- EXERCISE AIM -
Up to and including the line with "service URL, sends", please set down the entries below exactly, starting from the first line.

- DATASET CONTENT -

====

(** * teamscale_client: a shallow embedding of [TeamscaleClient]

    The Python class [TeamscaleClient] (teamscale_client/teamscale_client.py)
    is a thin REST client: it stores four configuration attributes, formats a
    service URL, sends one authenticated PUT per upload and reads a JSON file.

    The embedding follows the code statement by statement.  Python values that
    the code handles dynamically are a small tagged type [pyval]; the object
    [self], the HTTP requests issued so far, the behaviour of the remote side
    and the local files live in a [World] that the methods thread through a
    state-and-exception monad [M].  The two string-formatting operators the
    code uses ([%] and [str.format]) are modelled as functions on strings, and
    the JSON decoder of the [simplejson] library is a parameter of
    [read_json_from_file]. *)

From Stdlib Require Import ZArith Ascii String List.
From stdpp Require Import base option strings gmap list pretty.

Set Warnings "-register-all".

Local Open Scope string_scope.
Local Open Scope Z_scope.

(** ** Python values and exceptions *)

(** The values the client handles without looking inside: [None], integers
    (the timestamp, a status code) and strings. *)
Inductive pyval : Type :=
| PyNone
| PyInt (z : Z)
| PyStr (s : string).

(** [str(v)], as [%s] and [{}] apply it. *)
Definition py_str (v : pyval) : string :=
  match v with
  | PyNone => "None"
  | PyInt z => pretty z
  | PyStr s => s
  end.

(** A JSON document as a tagged tree: what the upload methods carry as their
    payload and what [json.load] returns.  Floating-point numbers are left
    out.  An object is an association list with distinct keys. *)
Inductive json_value : Type :=
| JNull
| JBool (b : bool)
| JInt (z : Z)
| JStr (s : string)
| JList (items : list json_value)
| JDict (members : list (string * json_value)).

(** The exceptions that can travel through the client.  [Exception] is the
    one [put] raises itself; the others come from the interpreter
    ([TypeError], [ValueError], [IndexError], [AttributeError]), from [open]
    ([IOError] with its errno), from the JSON decoder and from the HTTP
    library. *)
Inductive exn : Type :=
| Exception (arg : pyval)
| TypeError
| ValueError
| IndexError
| AttributeError (attr : string)
| IOError (errno : Z)
| JSONDecodeError
| RequestException (msg : string).

Definition ENOENT : Z := 2.
Definition EACCES : Z := 13.

Inductive result (A : Type) : Type :=
| Ok (a : A)
| Raise (e : exn).
Arguments Ok {A} a.
Arguments Raise {A} e.

Definition result_map {A B : Type} (f : A -> B) (r : result A) : result B :=
  match r with
  | Ok a => Ok (f a)
  | Raise e => Raise e
  end.

(** ** String operators *)

(** [a + b]: concatenation of two strings, addition of two integers, and a
    [TypeError] for every other pair of operands. *)
Definition py_add (a b : pyval) : result pyval :=
  match a, b with
  | PyStr s, PyStr t => Ok (PyStr (s +:+ t))
  | PyInt m, PyInt n => Ok (PyInt (m + n))
  | _, _ => Raise TypeError
  end.

(** [fmt % args] for a tuple [args].  The conversions [%s] and [%%] are
    modelled, which is all the client uses.  Too few or too many arguments
    are a [TypeError]; a [%] that ends the string or is followed by another
    character is reported as a [ValueError] (the other conversions of Python
    are outside this model). *)
Fixpoint percent_format (fmt : string) (args : list pyval) : result string :=
  match fmt with
  | EmptyString =>
      match args with
      | [] => Ok ""
      | _ :: _ => Raise TypeError
      end
  | String c rest =>
      if Ascii.eqb c "%" then
        match rest with
        | EmptyString => Raise ValueError
        | String d rest' =>
            if Ascii.eqb d "%" then
              result_map (String "%") (percent_format rest' args)
            else if Ascii.eqb d "s" then
              match args with
              | [] => Raise TypeError
              | a :: args' =>
                  result_map (String.append (py_str a)) (percent_format rest' args')
              end
            else Raise ValueError
        end
      else result_map (String c) (percent_format rest args)
  end.

(** [fmt.format(a, b, ...)] with automatically numbered fields [{}] and the
    escapes [{{] and [}}].  A field without an argument is an [IndexError],
    surplus arguments are ignored, a brace that is neither doubled nor part
    of [{}] is reported as a [ValueError] (named and indexed fields are
    outside this model). *)
Fixpoint str_format (fmt : string) (args : list pyval) : result string :=
  match fmt with
  | EmptyString => Ok ""
  | String c rest =>
      if Ascii.eqb c "{" then
        match rest with
        | EmptyString => Raise ValueError
        | String d rest' =>
            if Ascii.eqb d "{" then
              result_map (String "{") (str_format rest' args)
            else if Ascii.eqb d "}" then
              match args with
              | [] => Raise IndexError
              | a :: args' =>
                  result_map (String.append (py_str a)) (str_format rest' args')
              end
            else Raise ValueError
        end
      else if Ascii.eqb c "}" then
        match rest with
        | EmptyString => Raise ValueError
        | String d rest' =>
            if Ascii.eqb d "}" then
              result_map (String "}") (str_format rest' args)
            else Raise ValueError
        end
      else result_map (String c) (str_format rest args)
  end.

(** ** The world around the client *)

(** [requests.auth.HTTPBasicAuth(username, password)]: the object only keeps
    its two arguments. *)
Record HTTPBasicAuth : Type := mkHTTPBasicAuth {
  auth_username : pyval;
  auth_password : pyval
}.

(** One call of the HTTP library, with the keyword arguments [put] gives to
    [requests.put]. *)
Record Request : Type := mkRequest {
  req_method : string;
  req_url : pyval;
  req_params : gmap string pyval;
  req_json : json_value;
  req_headers : gmap string string;
  req_auth : HTTPBasicAuth
}.

(** [requests.Response], with the two attributes the client reads and the
    headers the caller may read later. *)
Record Response : Type := mkResponse {
  status_code : Z;
  text : string;
  resp_headers : list (string * string)
}.

(** The attributes of a [TeamscaleClient] object; [None] is an attribute
    that has not been assigned yet. *)
Record TeamscaleClient : Type := mkTeamscaleClient {
  url : option pyval;
  username : option pyval;
  auth_header : option HTTPBasicAuth;
  project : option pyval
}.

Inductive file_node : Type :=
| Readable (content : string)
| Unreadable.

(** [self] is the client object; [sent] lists the requests handed to the
    HTTP library, oldest first; [network] is the remote side: what the
    library answers (a response or an exception of its own) to a request,
    given the requests before it; [disk] maps a path to the file there. *)
Record World : Type := mkWorld {
  self : TeamscaleClient;
  sent : list Request;
  network : list Request -> Request -> result Response;
  disk : gmap string file_node
}.

Definition blank : TeamscaleClient :=
  {| url := None; username := None; auth_header := None; project := None |}.

Definition with_self (c : TeamscaleClient) (w : World) : World :=
  {| self := c; sent := sent w; network := network w; disk := disk w |}.

Definition with_sent (l : list Request) (w : World) : World :=
  {| self := self w; sent := l; network := network w; disk := disk w |}.

(** ** The monad of methods: state passing with exceptions *)

Definition M (A : Type) : Type := World -> result A * World.

Definition ret {A : Type} (a : A) : M A := fun w => (Ok a, w).

Definition raise {A : Type} (e : exn) : M A := fun w => (Raise e, w).

Definition bind {A B : Type} (m : M A) (k : A -> M B) : M B :=
  fun w =>
    match m w with
    | (Ok a, w') => k a w'
    | (Raise e, w') => (Raise e, w')
    end.

Definition lift {A : Type} (r : result A) : M A := fun w => (r, w).

Notation "'do' x <- m 'in' k" := (bind m (fun x => k))
  (at level 10, x name, m at level 100, k at level 200,
   format "'[v' 'do'  x  <-  m  'in' '/' k ']'").

(** Reading and assigning the attributes of [self]. *)
Definition getattr {A : Type} (name : string)
    (field : TeamscaleClient -> option A) : M A :=
  fun w =>
    match field (self w) with
    | Some v => (Ok v, w)
    | None => (Raise (AttributeError name), w)
    end.

Definition setattr (update : TeamscaleClient -> TeamscaleClient) : M unit :=
  fun w => (Ok tt, with_self (update (self w)) w).

Definition set_url (v : pyval) (c : TeamscaleClient) : TeamscaleClient :=
  {| url := Some v; username := username c;
     auth_header := auth_header c; project := project c |}.

Definition set_username (v : pyval) (c : TeamscaleClient) : TeamscaleClient :=
  {| url := url c; username := Some v;
     auth_header := auth_header c; project := project c |}.

Definition set_auth_header (a : HTTPBasicAuth) (c : TeamscaleClient)
    : TeamscaleClient :=
  {| url := url c; username := username c;
     auth_header := Some a; project := project c |}.

Definition set_project (v : pyval) (c : TeamscaleClient) : TeamscaleClient :=
  {| url := url c; username := username c;
     auth_header := auth_header c; project := Some v |}.

(** [requests.put(...)]: the request is recorded, the remote side answers. *)
Definition requests_put (r : Request) : M Response :=
  fun w => (network w (sent w) r, with_sent (sent w ++ [r]) w).

(** [open(path)] followed by reading the whole file. *)
Definition open_read (path : string) : M string :=
  fun w =>
    match disk w !! path with
    | Some (Readable content) => (Ok content, w)
    | Some Unreadable => (Raise (IOError EACCES), w)
    | None => (Raise (IOError ENOENT), w)
    end.

(** ** The methods of [TeamscaleClient] *)

Definition __init__ (url username password project : pyval) : M unit :=
  do _ <- setattr (set_url url) in
  do _ <- setattr (set_username username) in
  do _ <- setattr (set_auth_header (mkHTTPBasicAuth username password)) in
  setattr (set_project project).

Definition put (url : pyval) (json : json_value)
    (parameters : gmap string pyval) : M Response :=
  do auth <- getattr "auth_header" auth_header in
  do response <- requests_put
      {| req_method := "PUT";
         req_url := url;
         req_params := parameters;
         req_json := json;
         req_headers := {[ "Content-Type" := "application/json" ]};
         req_auth := auth |} in
  if negb (Z.eqb (status_code response) 200) then
    do head <- lift (py_add (PyStr "ERROR: PUT ") url) in
    do tail <- lift (str_format ": {}:{}"
                       [PyInt (status_code response); PyStr (text response)]) in
    do msg <- lift (py_add head (PyStr tail)) in
    raise (Exception msg)
  else ret response.

Definition get_project_service_url (service_name : pyval) : M pyval :=
  do self_url <- getattr "url" url in
  do self_project <- getattr "project" project in
  do s <- lift (percent_format "%s/p/%s/%s/"
                  [self_url; self_project; service_name]) in
  ret (PyStr s).

Definition _upload_external_data (service_name : pyval)
    (json_data : json_value) (timestamp message partition : pyval)
    : M Response :=
  do service_url <- get_project_service_url service_name in
  let parameters : gmap string pyval :=
    {[ "t" := timestamp;
       "message" := message;
       "partition" := partition;
       "skip-session" := PyStr "true" ]} in
  put service_url json_data parameters.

====

- EXERCISE RESULT -
(** * teamscale_client: a shallow embedding of [TeamscaleClient]

    The Python class [TeamscaleClient] (teamscale_client/teamscale_client.py)
    is a thin REST client: it stores four configuration attributes, formats a
    service URL, sends one authenticated PUT per upload and reads a JSON file.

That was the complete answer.